## TASK
Copy each line from the data that has the word "creation" in it.

----------

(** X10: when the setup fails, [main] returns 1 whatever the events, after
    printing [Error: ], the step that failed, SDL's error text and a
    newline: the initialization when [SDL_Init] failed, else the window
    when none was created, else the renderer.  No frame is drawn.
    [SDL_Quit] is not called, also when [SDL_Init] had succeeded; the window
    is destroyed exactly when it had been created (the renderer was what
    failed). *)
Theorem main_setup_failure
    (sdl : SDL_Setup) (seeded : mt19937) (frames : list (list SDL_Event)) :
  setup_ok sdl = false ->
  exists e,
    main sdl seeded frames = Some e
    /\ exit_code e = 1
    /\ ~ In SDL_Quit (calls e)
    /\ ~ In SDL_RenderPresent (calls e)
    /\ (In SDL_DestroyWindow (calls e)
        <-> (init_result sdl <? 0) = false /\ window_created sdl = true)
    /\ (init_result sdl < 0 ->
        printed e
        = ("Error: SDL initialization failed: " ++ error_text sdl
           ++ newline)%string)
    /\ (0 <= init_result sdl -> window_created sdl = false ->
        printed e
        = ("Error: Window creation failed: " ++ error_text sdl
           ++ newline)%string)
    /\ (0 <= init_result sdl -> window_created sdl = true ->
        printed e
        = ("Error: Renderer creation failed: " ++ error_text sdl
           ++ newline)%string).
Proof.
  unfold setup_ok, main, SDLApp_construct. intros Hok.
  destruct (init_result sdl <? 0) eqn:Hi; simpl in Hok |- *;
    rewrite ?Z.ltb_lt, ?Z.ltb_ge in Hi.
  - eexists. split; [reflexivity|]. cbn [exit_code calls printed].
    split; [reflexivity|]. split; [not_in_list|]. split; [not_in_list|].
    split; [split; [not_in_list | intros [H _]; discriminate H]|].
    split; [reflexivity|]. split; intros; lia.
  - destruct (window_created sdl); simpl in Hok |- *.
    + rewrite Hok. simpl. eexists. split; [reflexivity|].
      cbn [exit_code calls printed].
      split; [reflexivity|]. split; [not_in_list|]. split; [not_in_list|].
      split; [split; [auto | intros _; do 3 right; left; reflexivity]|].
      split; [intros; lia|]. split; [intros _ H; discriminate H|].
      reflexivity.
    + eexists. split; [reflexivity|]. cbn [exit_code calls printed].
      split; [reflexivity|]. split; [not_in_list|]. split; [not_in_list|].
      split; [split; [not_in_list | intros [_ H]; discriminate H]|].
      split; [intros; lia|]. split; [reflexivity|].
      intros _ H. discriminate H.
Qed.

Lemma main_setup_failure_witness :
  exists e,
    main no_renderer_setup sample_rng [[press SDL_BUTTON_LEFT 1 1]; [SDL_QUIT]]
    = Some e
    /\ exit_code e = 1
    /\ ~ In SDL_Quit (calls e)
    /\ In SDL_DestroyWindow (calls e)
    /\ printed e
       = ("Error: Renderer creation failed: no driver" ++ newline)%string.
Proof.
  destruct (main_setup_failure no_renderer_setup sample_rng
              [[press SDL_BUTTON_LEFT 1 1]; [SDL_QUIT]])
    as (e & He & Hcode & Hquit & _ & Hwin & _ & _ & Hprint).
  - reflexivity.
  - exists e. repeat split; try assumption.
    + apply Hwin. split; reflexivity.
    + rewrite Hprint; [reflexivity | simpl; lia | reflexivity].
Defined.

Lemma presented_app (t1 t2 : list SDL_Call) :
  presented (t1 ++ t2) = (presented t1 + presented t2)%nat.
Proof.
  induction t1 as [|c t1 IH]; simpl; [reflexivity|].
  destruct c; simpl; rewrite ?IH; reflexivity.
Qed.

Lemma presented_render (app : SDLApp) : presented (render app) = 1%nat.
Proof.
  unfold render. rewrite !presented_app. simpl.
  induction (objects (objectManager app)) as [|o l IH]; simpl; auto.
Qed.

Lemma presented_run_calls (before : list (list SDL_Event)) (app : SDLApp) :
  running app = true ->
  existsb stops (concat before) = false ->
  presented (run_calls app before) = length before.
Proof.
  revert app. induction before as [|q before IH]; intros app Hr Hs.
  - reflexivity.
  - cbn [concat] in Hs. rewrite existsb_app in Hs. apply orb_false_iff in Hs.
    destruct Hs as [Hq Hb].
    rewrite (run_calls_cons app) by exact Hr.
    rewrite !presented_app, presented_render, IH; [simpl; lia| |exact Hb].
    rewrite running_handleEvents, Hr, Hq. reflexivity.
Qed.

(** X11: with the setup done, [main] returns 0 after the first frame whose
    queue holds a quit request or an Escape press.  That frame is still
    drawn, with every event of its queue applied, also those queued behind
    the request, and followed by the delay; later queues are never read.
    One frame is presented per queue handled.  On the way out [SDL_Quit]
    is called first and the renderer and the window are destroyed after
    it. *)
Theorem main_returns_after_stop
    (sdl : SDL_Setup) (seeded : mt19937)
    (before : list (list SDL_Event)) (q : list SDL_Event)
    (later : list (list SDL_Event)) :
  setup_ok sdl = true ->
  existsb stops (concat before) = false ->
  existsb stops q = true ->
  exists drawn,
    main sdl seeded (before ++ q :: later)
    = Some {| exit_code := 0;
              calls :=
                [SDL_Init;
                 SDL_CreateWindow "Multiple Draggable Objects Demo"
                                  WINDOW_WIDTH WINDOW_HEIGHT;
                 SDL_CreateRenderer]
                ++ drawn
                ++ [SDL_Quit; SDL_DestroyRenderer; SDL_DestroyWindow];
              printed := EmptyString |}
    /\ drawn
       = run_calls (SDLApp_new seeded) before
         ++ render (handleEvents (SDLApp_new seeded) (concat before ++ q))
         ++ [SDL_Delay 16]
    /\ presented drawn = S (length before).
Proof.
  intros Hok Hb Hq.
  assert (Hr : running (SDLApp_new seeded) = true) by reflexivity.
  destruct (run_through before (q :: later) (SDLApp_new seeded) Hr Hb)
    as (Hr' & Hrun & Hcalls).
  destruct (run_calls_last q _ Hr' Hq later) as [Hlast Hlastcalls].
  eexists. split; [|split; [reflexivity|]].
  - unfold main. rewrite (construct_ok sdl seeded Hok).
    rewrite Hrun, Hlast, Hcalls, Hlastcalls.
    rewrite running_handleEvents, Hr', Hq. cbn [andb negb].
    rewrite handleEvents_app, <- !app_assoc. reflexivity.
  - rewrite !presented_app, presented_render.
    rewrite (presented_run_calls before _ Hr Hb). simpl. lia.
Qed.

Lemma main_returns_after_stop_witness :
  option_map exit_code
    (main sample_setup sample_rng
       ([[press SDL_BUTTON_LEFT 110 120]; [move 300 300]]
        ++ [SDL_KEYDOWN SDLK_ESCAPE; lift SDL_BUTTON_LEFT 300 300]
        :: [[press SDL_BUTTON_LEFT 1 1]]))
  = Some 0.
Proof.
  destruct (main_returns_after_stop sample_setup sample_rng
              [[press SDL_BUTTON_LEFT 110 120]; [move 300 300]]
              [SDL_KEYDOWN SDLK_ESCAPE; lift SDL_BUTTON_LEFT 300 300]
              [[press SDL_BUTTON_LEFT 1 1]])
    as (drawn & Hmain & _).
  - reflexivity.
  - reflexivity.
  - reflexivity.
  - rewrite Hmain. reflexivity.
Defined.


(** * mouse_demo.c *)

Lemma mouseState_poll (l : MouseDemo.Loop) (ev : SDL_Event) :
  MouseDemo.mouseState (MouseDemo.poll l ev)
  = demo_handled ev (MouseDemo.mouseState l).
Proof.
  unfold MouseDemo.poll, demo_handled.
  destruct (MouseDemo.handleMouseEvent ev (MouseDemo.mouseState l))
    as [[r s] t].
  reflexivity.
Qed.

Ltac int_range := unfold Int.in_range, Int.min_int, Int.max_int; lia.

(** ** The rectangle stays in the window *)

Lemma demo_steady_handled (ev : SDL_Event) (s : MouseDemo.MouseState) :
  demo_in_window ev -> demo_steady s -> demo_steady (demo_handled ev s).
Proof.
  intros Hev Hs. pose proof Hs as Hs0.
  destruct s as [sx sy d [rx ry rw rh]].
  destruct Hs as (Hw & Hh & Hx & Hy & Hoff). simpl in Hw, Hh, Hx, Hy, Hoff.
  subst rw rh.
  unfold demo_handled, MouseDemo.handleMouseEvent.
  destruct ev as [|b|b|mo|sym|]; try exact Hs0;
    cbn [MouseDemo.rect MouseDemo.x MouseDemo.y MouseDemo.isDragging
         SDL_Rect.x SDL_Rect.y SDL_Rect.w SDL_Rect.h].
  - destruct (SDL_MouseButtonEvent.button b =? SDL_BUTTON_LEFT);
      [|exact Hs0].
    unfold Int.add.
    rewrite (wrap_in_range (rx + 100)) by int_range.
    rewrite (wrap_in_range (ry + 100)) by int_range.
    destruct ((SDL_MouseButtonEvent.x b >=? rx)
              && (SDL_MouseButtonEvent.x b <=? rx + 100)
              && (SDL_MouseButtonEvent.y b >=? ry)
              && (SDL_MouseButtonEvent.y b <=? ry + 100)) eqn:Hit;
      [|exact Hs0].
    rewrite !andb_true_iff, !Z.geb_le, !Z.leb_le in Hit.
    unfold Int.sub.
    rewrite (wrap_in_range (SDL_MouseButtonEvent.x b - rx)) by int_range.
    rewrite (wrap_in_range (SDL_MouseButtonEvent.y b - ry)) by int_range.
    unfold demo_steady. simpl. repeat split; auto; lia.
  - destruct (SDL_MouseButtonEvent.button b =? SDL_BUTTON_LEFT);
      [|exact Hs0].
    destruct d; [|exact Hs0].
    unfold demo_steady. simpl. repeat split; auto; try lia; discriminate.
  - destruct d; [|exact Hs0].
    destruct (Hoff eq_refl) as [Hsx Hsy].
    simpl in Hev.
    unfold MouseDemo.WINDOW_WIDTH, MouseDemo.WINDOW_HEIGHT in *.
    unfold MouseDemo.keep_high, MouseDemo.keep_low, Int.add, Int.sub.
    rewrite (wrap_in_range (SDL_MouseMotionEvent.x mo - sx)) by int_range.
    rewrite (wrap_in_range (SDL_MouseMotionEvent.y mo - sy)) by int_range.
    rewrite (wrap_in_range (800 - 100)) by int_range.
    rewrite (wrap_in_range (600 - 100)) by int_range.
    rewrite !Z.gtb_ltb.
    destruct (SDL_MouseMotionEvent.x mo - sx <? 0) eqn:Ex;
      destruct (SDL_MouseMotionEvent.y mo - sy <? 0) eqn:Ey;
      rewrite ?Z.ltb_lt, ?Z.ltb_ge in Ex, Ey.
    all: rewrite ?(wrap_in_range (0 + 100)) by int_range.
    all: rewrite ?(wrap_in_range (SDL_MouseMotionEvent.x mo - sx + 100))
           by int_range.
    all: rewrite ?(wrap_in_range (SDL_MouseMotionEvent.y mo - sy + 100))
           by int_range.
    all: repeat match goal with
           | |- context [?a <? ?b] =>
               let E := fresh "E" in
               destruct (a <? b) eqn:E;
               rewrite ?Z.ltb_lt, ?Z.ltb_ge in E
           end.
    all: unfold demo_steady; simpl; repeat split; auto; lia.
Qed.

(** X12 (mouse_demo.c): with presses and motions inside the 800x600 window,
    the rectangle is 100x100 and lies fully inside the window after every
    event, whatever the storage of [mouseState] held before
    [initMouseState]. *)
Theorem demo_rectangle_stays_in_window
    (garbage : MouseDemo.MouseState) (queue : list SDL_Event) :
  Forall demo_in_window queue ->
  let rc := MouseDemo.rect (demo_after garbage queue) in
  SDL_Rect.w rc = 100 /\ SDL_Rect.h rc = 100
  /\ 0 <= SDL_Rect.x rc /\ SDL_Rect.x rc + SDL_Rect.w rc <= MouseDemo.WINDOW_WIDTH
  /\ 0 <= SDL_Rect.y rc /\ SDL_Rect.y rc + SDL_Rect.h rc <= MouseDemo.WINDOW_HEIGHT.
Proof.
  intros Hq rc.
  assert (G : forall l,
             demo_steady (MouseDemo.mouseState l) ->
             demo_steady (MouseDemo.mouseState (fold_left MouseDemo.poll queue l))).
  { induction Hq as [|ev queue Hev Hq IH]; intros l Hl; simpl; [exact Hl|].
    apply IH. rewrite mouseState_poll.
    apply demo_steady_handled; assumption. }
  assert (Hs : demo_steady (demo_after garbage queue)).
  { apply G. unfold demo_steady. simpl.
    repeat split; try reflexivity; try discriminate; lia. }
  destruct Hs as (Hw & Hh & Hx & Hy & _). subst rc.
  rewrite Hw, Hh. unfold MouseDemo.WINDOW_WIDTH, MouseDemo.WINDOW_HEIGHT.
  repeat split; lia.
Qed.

----------

## ANSWER
        = ("Error: Window creation failed: " ++ error_text sdl
        = ("Error: Renderer creation failed: " ++ error_text sdl
       = ("Error: Renderer creation failed: no driver" ++ newline)%string.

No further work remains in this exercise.